Data items

(** * Transcript parsing and normalisation recipes (lhotse, Arabic corpora)

    A shallow embedding of the four recipes

      - [lhotse/recipes/callhome_gulf.py]
      - [lhotse/recipes/callhome_iraqi.py]
      - [lhotse/recipes/callhome_levant.py]
      - [lhotse/recipes/qasr.py]

    Python [str] values are lists of Unicode code points, the built-in
    string methods and the regular expressions the recipes use are
    functions on such lists, and a recipe is a function from the
    contents of the transcript files to the list of supervision
    segments it builds, or to the exception it raises. *)

From Stdlib Require Import String Ascii.
From Stdlib Require Import ZArith List Bool Lia.
From Stdlib Require Import Floats.SpecFloat DecimalZ DecimalNat DecimalPos.
Import ListNotations.
Open Scope Z_scope.

(** * Python strings *)

Module Py.

(** A [str] is its sequence of code points. *)
Definition str := list Z.

(** String literals are written in UTF-8, as in the Python sources, and
    decoded to code points. *)
Fixpoint utf8_decode (need : nat) (acc : Z) (bs : list Z) : str :=
  match bs with
  | [] => []
  | b :: r =>
    match need with
    | O =>
      if b <? 128 then b :: utf8_decode 0 0 r
      else if b <? 224 then utf8_decode 1 (b - 192) r
      else if b <? 240 then utf8_decode 2 (b - 224) r
      else utf8_decode 3 (b - 240) r
    | S O => (acc * 64 + (b - 128)) :: utf8_decode 0 0 r
    | S k => utf8_decode k (acc * 64 + (b - 128)) r
    end
  end.

Definition utf8 (s : String.string) : str :=
  utf8_decode 0 0
    (map (fun a => Z.of_nat (Ascii.nat_of_ascii a))
       (String.list_ascii_of_string s)).

Arguments utf8 s%_string.

Definition in_range (lo hi c : Z) : bool := (lo <=? c) && (c <=? hi).

Definition mem (c : Z) (l : list Z) : bool := existsb (Z.eqb c) l.

Fixpoint str_eqb (a b : str) : bool :=
  match a, b with
  | [], [] => true
  | x :: a', y :: b' => (x =? y) && str_eqb a' b'
  | _, _ => false
  end.

(** ** Character classes

    [isspace] is CPython's whitespace table: it is the one that
    [str.isspace], [str.split] without a separator, [str.strip] and the
    regular-expression class [\s] consult. *)
Definition isspace (c : Z) : bool :=
  in_range 9 13 c || in_range 28 31 c || (c =? 32) || (c =? 133)
  || (c =? 160) || (c =? 5760) || in_range 8192 8202 c || (c =? 8232)
  || (c =? 8233) || (c =? 8239) || (c =? 8287) || (c =? 12288).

§ Your task:
Repeat each of the entries above precisely as given.

§ Written reply:
(** * Transcript parsing and normalisation recipes (lhotse, Arabic corpora)

    A shallow embedding of the four recipes

      - [lhotse/recipes/callhome_gulf.py]
      - [lhotse/recipes/callhome_iraqi.py]
      - [lhotse/recipes/callhome_levant.py]
      - [lhotse/recipes/qasr.py]

    Python [str] values are lists of Unicode code points, the built-in
    string methods and the regular expressions the recipes use are
    functions on such lists, and a recipe is a function from the
    contents of the transcript files to the list of supervision
    segments it builds, or to the exception it raises. *)

From Stdlib Require Import String Ascii.
From Stdlib Require Import ZArith List Bool Lia.
From Stdlib Require Import Floats.SpecFloat DecimalZ DecimalNat DecimalPos.
Import ListNotations.
Open Scope Z_scope.

(** * Python strings *)

Module Py.

(** A [str] is its sequence of code points. *)
Definition str := list Z.

(** String literals are written in UTF-8, as in the Python sources, and
    decoded to code points. *)
Fixpoint utf8_decode (need : nat) (acc : Z) (bs : list Z) : str :=
  match bs with
  | [] => []
  | b :: r =>
    match need with
    | O =>
      if b <? 128 then b :: utf8_decode 0 0 r
      else if b <? 224 then utf8_decode 1 (b - 192) r
      else if b <? 240 then utf8_decode 2 (b - 224) r
      else utf8_decode 3 (b - 240) r
    | S O => (acc * 64 + (b - 128)) :: utf8_decode 0 0 r
    | S k => utf8_decode k (acc * 64 + (b - 128)) r
    end
  end.

Definition utf8 (s : String.string) : str :=
  utf8_decode 0 0
    (map (fun a => Z.of_nat (Ascii.nat_of_ascii a))
       (String.list_ascii_of_string s)).

Arguments utf8 s%_string.

Definition in_range (lo hi c : Z) : bool := (lo <=? c) && (c <=? hi).

Definition mem (c : Z) (l : list Z) : bool := existsb (Z.eqb c) l.

Fixpoint str_eqb (a b : str) : bool :=
  match a, b with
  | [], [] => true
  | x :: a', y :: b' => (x =? y) && str_eqb a' b'
  | _, _ => false
  end.

(** ** Character classes

    [isspace] is CPython's whitespace table: it is the one that
    [str.isspace], [str.split] without a separator, [str.strip] and the
    regular-expression class [\s] consult. *)
Definition isspace (c : Z) : bool :=
  in_range 9 13 c || in_range 28 31 c || (c =? 32) || (c =? 133)
  || (c =? 160) || (c =? 5760) || in_range 8192 8202 c || (c =? 8232)
  || (c =? 8233) || (c =? 8239) || (c =? 8287) || (c =? 12288).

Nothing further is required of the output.